When you reach the line that contains "Lemma dtor_invoked this" in the data below, start reproducing lines exactly, and stop after the line that contains "unfold bind. rewrite <- (forward_construct_invoked (m_callback".

Segment Start: Data supplied

(** A class with [void operator()() && noexcept] and no other call
    operator. *)
Definition rvalue_only : functor_class unit :=
  {| object := unit;
     call_signature :=
       fun is_const category =>
         match is_const, category with
         | false, rvalue => Some (ty_void, true)
         | _, _ => None
         end;
     destructor_noexcept := true;
     operator_call := fun _ _ => non_throwing |}.

(** Lines 59-62: [returning_struct], [int operator()() const noexcept]. *)
Definition returning_struct : functor_class unit :=
  const_call ty_non_void true true (ret tt).

(** A type with no call operator taking no arguments, such as [int]. *)
Definition not_callable : functor_class unit :=
  {| object := unit;
     call_signature := fun _ _ => None;
     destructor_noexcept := true;
     operator_call := fun _ _ => ret tt |}.

(** Lines 64-75: [nocopy_nomove]; both constructors are deleted, so it
    can be passed only by reference. *)
Definition nocopy_nomove : functor_class unit := lambda non_throwing true.

(** Lines 77-87: [potentially_throwing_dtor]. *)
Definition potentially_throwing_dtor : functor_class unit :=
  const_call ty_void true false non_throwing.

(** Lines 100-109: [throwing_move]; the move constructor is declared
    [noexcept(false)]. *)
Definition throwing_move : functor_class unit := lambda non_throwing true.

(** Lines 128-136: [nothrow]. *)
Definition nothrow : functor_class unit := lambda non_throwing true.

(** [nothrow{}] passed as an rvalue, in a strict C++17 build. *)
Definition nothrow_rvalue : proper_callback_type cpp17_strict unit :=
  proper cpp17_strict
    (by_value nothrow true ret) eq_refl.

(** [nocopy_nomove ncnm; make_scope_guard(ncnm);] (test 27). *)
Definition nocopy_nomove_lvalue : proper_callback_type cpp17_strict unit :=
  proper cpp17_strict
    (by_reference nocopy_nomove) eq_refl.

(** A class like [throwing_move] whose move constructor does throw once
    a budget is spent, passed as an rvalue. The world is whether the budget
    is spent; the first move spends it. *)
Definition move_throws : proper_callback_type cpp17_strict bool :=
  proper cpp17_strict
    (by_value (lambda (W := bool) non_throwing true) false
       (fun c spent => if spent then (Throws, spent) else (Returns c, true)))
    eq_refl.

(** [[]{ throwing(); }] (line 32) passed as an rvalue. *)
Definition throwing_lambda : proper_callback_type cpp20 unit :=
  proper cpp20
    (by_value (lambda throwing false) true ret) eq_refl.

(** [[&]{ flag = true; }] over a world that is the flag. *)
Definition set_flag : proper_callback_type cpp20 bool :=
  proper cpp20
    (by_value (lambda (fun _ => (Returns tt, true)) false) true ret) eq_refl.

(** [[&]() noexcept { counter += 1; }] over a world that is the counter. *)
Definition bump : proper_callback_type cpp20 Z :=
  proper cpp20
    (by_value (lambda (fun n => (Returns tt, n + 1)) true) true ret) eq_refl.

(** No exception in flight, and one in flight. *)
Definition calm : runtime := {| uncaught := 0 |}.
Definition unwinding : runtime := {| uncaught := 1 |}.

(** A state in which nothing was invoked yet. *)
Definition fresh {cfg W} (T : proper_callback_type cfg W) (w : W) : state T :=
  {| world := w; invoked := [] |}.

(** A guard over [set_flag], and one over [throwing_lambda]. *)
Definition flag_guard (active : bool) : scope_guard set_flag ALWAYS :=
  Build_scope_guard _ _ set_flag ALWAYS tt active.
Definition doomed_guard : scope_guard throwing_lambda ALWAYS :=
  Build_scope_guard _ _ throwing_lambda ALWAYS tt true.

(** [auto g0 = make_scope_guard([&]{ flag = true; }); auto g1 = std::move(g0);]
    with the flag unset. *)
Definition flag_bound : machine set_flag ALWAYS :=
  start (T := set_flag) (exit_type := ALWAYS) tt false.
Definition flag_relocated : machine set_flag ALWAYS :=
  exec (Relocate 0 1) flag_bound.

(** [auto g0 = make_scope_guard([&]() noexcept { counter += 1; });] with
    the counter at 5. *)
Definition bump_bound : machine bump ALWAYS :=
  start (T := bump) (exit_type := ALWAYS) tt 5.

(** The same program once [g0.dismiss();] has run. *)
Definition bump_dismissed : machine bump ALWAYS :=
  {| guards := {[ 0%nat := Build_scope_guard _ _ bump ALWAYS tt false ]};
     now := fresh bump 5;
     halted := false |}.

(** A class whose move constructor throws once a budget of one move is
    spent and whose call sets a flag, in a C++11 build. The world is
    whether the budget is spent, and the flag. *)
Definition one_move_then_throws : proper_callback_type cpp11 (bool * bool) :=
  proper cpp11
    (by_value (lambda (W := bool * bool)
                 (fun w => (Returns tt, (fst w, true))) true) false
       (fun c w => if fst w then (Throws, w) else (Returns c, (true, snd w))))
    eq_refl.

(** [auto g0 = make_scope_guard(F{});] for the class of [move_throws],
    with the budget unspent. *)
Definition budget_bound : machine move_throws ALWAYS :=
  start (T := move_throws) (exit_type := ALWAYS) tt false.

End Samples.

(* ===================================================================== *)
(** * Properties *)

Local Open Scope guard_scope.

(** ** The monad *)

Lemma noexcept_never_throws {S A} (m : M S A) (s : S) :
  fst (noexcept m s) <> Throws.
Proof.
  unfold noexcept. destruct (m s) as [[a| |] s']; simpl; discriminate.
Qed.

Lemma noexcept_returns {S A} (m : M S A) (s s' : S) (a : A) :
  noexcept m s = (Returns a, s') <-> m s = (Returns a, s').
Proof.
  unfold noexcept. destruct (m s) as [[b| |] s0]; simpl; split; congruence.
Qed.

Lemma noexcept_state {S A} (m : M S A) (s : S) :
  snd (noexcept m s) = snd (m s).
Proof.
  unfold noexcept. destruct (m s) as [[b| |] s0]; reflexivity.
Qed.

Lemma noexcept_if_state {S A} (b : bool) (m : M S A) (s : S) :
  snd (noexcept_if b m s) = snd (m s).
Proof.
  destruct b; simpl; [apply noexcept_state | reflexivity].
Qed.

Lemma noexcept_if_returns {S A} (b : bool) (m : M S A) (s s' : S) (a : A) :
  noexcept_if b m s = (Returns a, s') <-> m s = (Returns a, s').
Proof.
  destruct b; simpl; [apply noexcept_returns | tauto].
Qed.

Lemma noexcept_if_true_never_throws {S A} (b : bool) (m : M S A) (s : S) :
  b = true -> fst (noexcept_if b m s) <> Throws.
Proof.
  intros ->. apply noexcept_never_throws.
Qed.

(** ** The member functions, one at a time *)

Section MemberFacts.
Context {cfg : build_config} {World : Type}.
Context {T : proper_callback_type cfg World} {exit_type : ExitType cfg}.
Implicit Types (g this other : scope_guard T exit_type) (s : state T).

Lemma lift_invoked {A} (m : M World A) s :
  invoked (snd (lift m s)) = invoked s.
Proof.
  unfold lift. destruct (m (world s)); reflexivity.
Qed.

Lemma forward_construct_invoked (c : Callback T) s :
  invoked (snd (forward_construct c s)) = invoked s.
Proof. apply lift_invoked. Qed.

Lemma invoke_invoked (c : Callback T) s :
  invoked (snd (invoke c s)) = invoked s ++ [c].
Proof.
  unfold invoke. rewrite lift_invoked. reflexivity.
Qed.

(** The destructor, case by case. *)
Lemma dtor_fires this rt s :
  m_active this = true -> should_run exit_type rt = true ->
  scope_guard_dtor this rt s = noexcept (invoke (m_callback this)) s.
Proof.
  intros Ha Hr. unfold scope_guard_dtor. rewrite Ha, Hr. reflexivity.
Qed.

Lemma dtor_skips this rt s :
  m_active this && should_run exit_type rt = false ->
  scope_guard_dtor this rt s = (Returns tt, s).
Proof.
  intros H. unfold scope_guard_dtor. rewrite H. reflexivity.
Qed.

Lemma dtor_invoked this rt s :
  invoked (snd (scope_guard_dtor this rt s)) =
  if m_active this && should_run exit_type rt
  then invoked s ++ [m_callback this] else invoked s.
Proof.
  unfold scope_guard_dtor. rewrite noexcept_state.
  destruct (m_active this && should_run exit_type rt).
  - apply invoke_invoked.
  - reflexivity.
Qed.

Lemma dtor_never_throws this rt s :
  fst (scope_guard_dtor this rt s) <> Throws.
Proof. apply noexcept_never_throws. Qed.

(** Dismissal always returns, with the state as it was. *)
Lemma dismiss_eq this s :
  dismiss this s =
  (Returns {| m_callback := m_callback this; m_active := false |}, s).
Proof. reflexivity. Qed.

(** What a relocation that returned has done. *)
Lemma move_returns other s this other' s' :
  scope_guard_move other s = (Returns (this, other'), s') ->
  forward_construct (m_callback other) s = (Returns (m_callback this), s')
  /\ m_active this = m_active other
  /\ other' = {| m_callback := m_callback other; m_active := false |}.
Proof.
  unfold scope_guard_move. rewrite noexcept_if_returns. unfold bind.
  destruct (forward_construct (m_callback other) s) as [[c| |] s0];
    try discriminate.
  unfold ret. intros [= <- <- <-]. auto.
Qed.

Lemma move_invoked other s :
  invoked (snd (scope_guard_move other s)) = invoked s.
Proof.
  unfold scope_guard_move. rewrite noexcept_if_state.
  unfold bind. rewrite <- (forward_construct_invoked (m_callback other) s).
  destruct (forward_construct (m_callback other) s) as [[c| |] s0];
    reflexivity.
Qed.

(** What a construction that returned has done. *)
Lemma make_returns (callback : Callback T) s g s' :
  make_scope_guard T exit_type callback s = (Returns g, s') ->
  forward_construct callback s = (Returns (m_callback g), s')
  /\ m_active g = true.
Proof.
  unfold make_scope_guard, scope_guard_ctor.
  rewrite !noexcept_if_returns. unfold bind.
  destruct (forward_construct callback s) as [[c| |] s0]; try discriminate.
  unfold ret. intros [= <- <-]. auto.
Qed.

Lemma make_invoked (callback : Callback T) s :
  invoked (snd (make_scope_guard T exit_type callback s)) = invoked s.
Proof.
  unfold make_scope_guard, scope_guard_ctor. rewrite !noexcept_if_state.
  unfold bind. rewrite <- (forward_construct_invoked callback s).
  destruct (forward_construct callback s) as [[c| |] s0]; reflexivity.
Qed.

End MemberFacts.

Lemma snoc_neq {A} (l : list A) (x : A) : l ++ [x] <> l.
Proof.
  intros H. apply (f_equal (@length A)) in H.
  rewrite length_app in H. simpl in H. lia.
Qed.

(** ** The exit-policy evaluator *)

Lemma on_success_iff {cfg} (gate : has_exit_policies cfg = true) rt :
  should_run (ON_SUCCESS gate) rt = true <-> ~ error_propagating rt.
Proof.
  unfold should_run, error_propagating, uncaught_exceptions,
    uncaught_exception.
  destruct (has_cpp20 cfg).
  - rewrite Z.eqb_eq. lia.
  - rewrite negb_true_iff, Nat.ltb_ge. lia.
Qed.

Lemma on_failure_negb {cfg} (g1 g2 : has_exit_policies cfg = true) rt :
  should_run (ON_FAILURE g1) rt = negb (should_run (ON_SUCCESS g2) rt).
Proof.
  unfold should_run. destruct (has_cpp20 cfg).
  - reflexivity.
  - rewrite negb_involutive. reflexivity.
Qed.

Lemma on_failure_iff {cfg} (gate : has_exit_policies cfg = true) rt :
  should_run (ON_FAILURE gate) rt = true <-> error_propagating rt.
Proof.
  rewrite (on_failure_negb gate gate), negb_true_iff.
  rewrite <- not_true_iff_false, on_success_iff.
  unfold error_propagating. lia.
Qed.
(** * nefi: queue, histogram, dependency and codec properties

    A shallow embedding of the parts of the nefi agent and server that the
    specification makes claims about:

    - [model]     internal/model/event.go
    - [f64]       the float64 arithmetic the Go code computes with
    - [exporter]  internal/agent/exporter/grpc.go
    - [metrics]   internal/server/metrics/aggregator.go
    - [graph]     the dependency computer (package graph)
    - [ingestion] the ingestion server (package ingestion)
    - [k8s]       internal/agent/k8s/cache.go
    - [ebpf]      internal/agent/ebpf/loader.go

    Conventions.  A Go fixed-width integer is a [Z] and every operation that can
    leave the width is followed by the wrap-around of its type ([uint64],
    [uint16], ...).  A Go string is a [string] (a sequence of bytes).  A Go map
    is a [gmap].  A run-time panic is [None] in an [option] result.  Logging is
    kept as a list of entries in the state of the object that logs.  Mutexes are
    not modelled: each function body between [Lock] and [Unlock] is one atomic
    step, and where a function has two critical sections the steps of other
    goroutines that may run between them are an explicit argument. *)

From Stdlib Require Import ZArith QArith Qround Lia Lqa Bool.
From Stdlib Require Import Floats.PrimFloat Floats.SpecFloat Floats.FloatOps.
From Stdlib Require Import Strings.Byte Sorting.Sorted.
From stdpp Require Import gmap strings list sorting pretty.
(** [pushSuperpage] refuses with "transfer queue was full" exactly when
    [getTransferQueueAvailable] is 0, before it looks at the superpage;
    a push it accepts appends the superpage, as the client gave it, to the
    transfer queue, takes one slot and leaves the ready queue alone. *)
Theorem pushSuperpage_back_pressure (sp : Superpage) (c : DummyDmaChannel) :
  (length (mTransferQueue c) <= TRANSFER_QUEUE_SIZE)%nat ->
  (pushSuperpage sp c = inl "Could not push superpage, transfer queue was full"%string
   <-> getTransferQueueAvailable c = 0)
  /\ (forall c', pushSuperpage sp c = inr (tt, c') ->
        mTransferQueue c' = mTransferQueue c ++ [sp]
        /\ mReadyQueue c' = mReadyQueue c
        /\ mBufferSize c' = mBufferSize c
        /\ getTransferQueueAvailable c' = getTransferQueueAvailable c - 1).
Proof.
  intros Hlen. unfold pushSuperpage.
  destruct (Z.eqb_spec (getTransferQueueAvailable c) 0) as [E | E].
  - split; [tauto | discriminate].
  - split.
    + split; [| contradiction].
      repeat (match goal with
              | |- context [if ?b then _ else _] => destruct b
              end; try discriminate).
    + intros c'.
      repeat (match goal with
              | |- context [if ?b then _ else _] => destruct b
              end; try discriminate).
      intros H. injection H as <-.
      unfold getTransferQueueAvailable, TRANSFER_QUEUE_SIZE in *. simpl.
      rewrite DummyFacts.push_back_room by (unfold TRANSFER_QUEUE_SIZE; lia).
      rewrite length_app. simpl. repeat split; lia.
Qed.

Lemma pushSuperpage_back_pressure_witness :
  let sp := {| offset := 0; size := 32768; received := 0; ready := false |} in
  let c := {| mTransferQueue := replicate 16 sp; mReadyQueue := [];
              mBufferSize := MiB |} in
  pushSuperpage sp c = inl "Could not push superpage, transfer queue was full"%string
  <-> getTransferQueueAvailable c = 0.
Proof.
  refine (proj1 (pushSuperpage_back_pressure
           {| offset := 0; size := 32768; received := 0; ready := false |}
           {| mTransferQueue :=
                replicate 16
                  {| offset := 0; size := 32768; received := 0; ready := false |};
              mReadyQueue := []; mBufferSize := MiB |} _)).
  vm_compute. lia.
Defined.

End DummyPush.

(** ** Resetting the channel *)

Section Reset.
Context {card : Card} {consts : Constants} {cfg : Config}.
Local Open Scope crorc_scope.

Ltac card_answers :=
  repeat match goal with
         | |- context [card_ok ?h ?c] => destruct (card_ok h c)
         end.

(** [deviceResetChannel] never aborts, and whatever goes wrong reaches the
    caller with its context: every exception it throws is the card's,
    with the reset level and the loopback mode attached. *)
Theorem deviceResetChannel_error_context (resetLevel : ResetLevel) (s : Channel) :
  match deviceResetChannel resetLevel s with
  | Ok _ _ => True
  | Throw e _ =>
      exists c, e = CardError c [InfoResetLevel resetLevel;
                                 InfoLoopbackMode mLoopbackMode]
  | Abort => False
  end.
Proof.
  unfold deviceResetChannel, try_catch, bind, get, crorc, sleep_for, modify, throw,
    ret, add_info.
  destruct resetLevel, (isExternal mLoopbackMode), mLoopbackMode; simpl;
    card_answers; simpl; eauto.
Qed.
(** Invert a successful run of a sequence of statements in [H] down to
    the primitive statements, substituting the intermediate states. *)
Ltac pym_inv_prim :=
  repeat match goal with
  | H : sget _ = (Ok _, _) |- _ => apply sget_Ok_inv in H as [-> ->]
  | H : sret _ _ = (Ok _, _) |- _ => apply sret_Ok_inv in H as [-> ->]
  | H : smodify _ _ = (Ok _, _) |- _ => apply smodify_Ok_inv in H as ->
  | H : slift _ _ = (Ok _, _) |- _ => apply slift_Ok_inv in H as [H ->]
  | H : sbind _ _ _ = (Ok _, _) |- _ =>
      apply sbind_Ok_inv in H as (? & ? & ? & H)
  end.

(** Decompose a [triple] goal whose assertions are one invariant kept by
    every statement. *)
Ltac triple_step :=
  first [ apply triple_ret; intros ? ? | apply triple_get; intros ? ?
        | apply triple_raise; intros ? ? | apply triple_modify; intros ? ?
        | apply triple_lift; intros ? ?
        | eapply triple_bind; [|intros ?]
        | eapply triple_catch; [|intros ?|intros ? ?] ].

(** Decompose a [preserves] goal along the structure of the method. *)
Ltac preserves_step :=
  first [ apply preserves_ret | apply preserves_get | apply preserves_raise
        | apply preserves_lift | apply preserves_if
        | apply preserves_bind; [|intros ?] | apply preserves_catch; [|intros ?]
        | apply preserves_modify; intros ? ? ].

Segment End: Data supplied

■ Exercise result:
Lemma dtor_invoked this rt s :
  invoked (snd (scope_guard_dtor this rt s)) =
  if m_active this && should_run exit_type rt
  then invoked s ++ [m_callback this] else invoked s.
Proof.
  unfold scope_guard_dtor. rewrite noexcept_state.
  destruct (m_active this && should_run exit_type rt).
  - apply invoke_invoked.
  - reflexivity.
Qed.

Lemma dtor_never_throws this rt s :
  fst (scope_guard_dtor this rt s) <> Throws.
Proof. apply noexcept_never_throws. Qed.

(** Dismissal always returns, with the state as it was. *)
Lemma dismiss_eq this s :
  dismiss this s =
  (Returns {| m_callback := m_callback this; m_active := false |}, s).
Proof. reflexivity. Qed.

(** What a relocation that returned has done. *)
Lemma move_returns other s this other' s' :
  scope_guard_move other s = (Returns (this, other'), s') ->
  forward_construct (m_callback other) s = (Returns (m_callback this), s')
  /\ m_active this = m_active other
  /\ other' = {| m_callback := m_callback other; m_active := false |}.
Proof.
  unfold scope_guard_move. rewrite noexcept_if_returns. unfold bind.
  destruct (forward_construct (m_callback other) s) as [[c| |] s0];
    try discriminate.
  unfold ret. intros [= <- <- <-]. auto.
Qed.

Lemma move_invoked other s :
  invoked (snd (scope_guard_move other s)) = invoked s.
Proof.
  unfold scope_guard_move. rewrite noexcept_if_state.
  unfold bind. rewrite <- (forward_construct_invoked (m_callback other) s).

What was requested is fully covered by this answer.